Naturally, I was stunned when the first of my many doctors told me that, at 28 years old, I had cancer. It’s a word none of us want to hear, especially given my devastating diagnosis of metastatic melanoma. I arrived at the third date with my now-wife Kathryn only to explain that, given my slim odds of survival, beginning a relationship didn’t seem prudent or fair. Obviously, she has stuck with me – we recently celebrated three years of our loving relationship, while solemnly marking the same three years since our battle against cancer began.

In fact, it was Kathryn who first received the support of CancerCare. A co-worker of mine had just lost her beloved sister to cancer, and she told us of the great solace and strength she had found through her caregiver support group at CancerCare. As far too many of us know, the cost of cancer is tremendous: there is the physical toll of invasive surgeries, debilitating treatments and the pain of long-term side effects; the financial burden can empty bank accounts with the cost of doctor’s bills, countless pills, and lost wages; and of course there is the emotional devastation: the challenging strain of managing a body in revolt, friends who disappear simply because they don’t know what to say, and families weighed down by grief and fear. It is not only the patient who is diagnosed with cancer – it is an entire community. For that reason, CancerCare’s support of caregivers is just as important as its support of those afflicted with the disease, and Kathryn is one of countless caregivers who have benefitted greatly from the organization’s services. Though her support group ended long ago, many of its members have continued to be in regular contact.

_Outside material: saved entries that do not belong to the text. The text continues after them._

(* ===== verification/InodeInv.v ===== *)
(** * Reading and writing files is correct

    With the inode locked and its content loaded, a file is a list of bytes:
    [inode_write] overwrites a part of it and may extend it, [inode_read]
    returns a part of it. *)

From S2P Require Import Prelude Clist Buf Bitmap FsState Layout Bcache BcacheInv Balloc BallocInv Inode FileMap.

Section Spec.
Context {E : Type} {HEnv : Env E} {HSpec : EnvSpec E} {HLaws : EnvLaws E}.
Implicit Types (e : E) (f : fs) (d : Z → bytes) (c : dinode) (v : inode).

Lemma get_slot_run i f e v : islots f !! i = Some v → get_slot i (Sys f e) = Done v (Sys f e).
Proof. intros Hv. unfold get_slot, get_fs, gets, mbind, M_bind. simpl. by rewrite Hv. Qed.
Lemma upd_slot_run i g f e v :
  islots f !! i = Some v → upd_slot i g (Sys f e) = Done tt (Sys (with_islots (<[i := g v]> (islots f)) f) e).
Proof. intros Hv. unfold upd_slot. by mstep (get_slot_run i f e v Hv). Qed.

(** The task holds the lock of inode slot [i], whose value is [v], and no
    buffer. *)
Record iat f e (hs : gset lock) dk il (i : Z) v : Prop := {
  ia_env : at_env e hs None dk;
  ia_inv : BInv f hs dk il;
  ia_layout : layout (sb f);
  ia_bufs : ∀ j, LBuf j ∉ hs;
  ia_lock : LIno i ∈ hs;
  ia_slot : islots f !! i = Some v;
}.

(** The work leads to [f2], where the slot has content [c'] and the blocks are [d']. *)
Definition goes f hs dk il i v c' d' (n : Z) f2 : Prop :=
  step (with_islots (<[i := i_set_content c' v]> (islots f)) f) hs dk il d' n f2.

Lemma unheld_none f hs n : (∀ j, LBuf j ∉ hs) → unheld f hs n.
Proof. intros Hno j b Hj. by destruct (Hno j). Qed.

As for me, I sought support from CancerCare when the psychological burden of my treatment became too much to bear. I continued to work full-time through the first round of radiation, but when I began chemotherapy after my first recurrence, I simply couldn’t manage. My understandable anxiety was dramatically magnified by my sizable doses of steroids, and my “chemo brain” left me in a fog – I lacked mental clarity and focus, my short-term memory was in tatters, and I began to struggle with depression. My counselor at CancerCare helped me gather the pieces of my life and start to reassemble them. She led me to an on-site support group for young adults with advanced diagnoses. It was through CancerCare that I first discovered First Descents, a fantastic organization that takes young adult cancer survivors on wilderness adventures – I was lucky enough to spend a week last summer kayaking on the Colorado River outside of Vail.

My relationship with my counselor is one that I value greatly, and I would certainly not be where I am today without her help. She, and CancerCare, alongside my wife, family and friends – and of course, the extraordinary, talented and caring staff at NYU Clinical Cancer Center – have recently seen me through three clean scans in a row. I know that there are many more to come; if not, I know that CancerCare will be there through it all.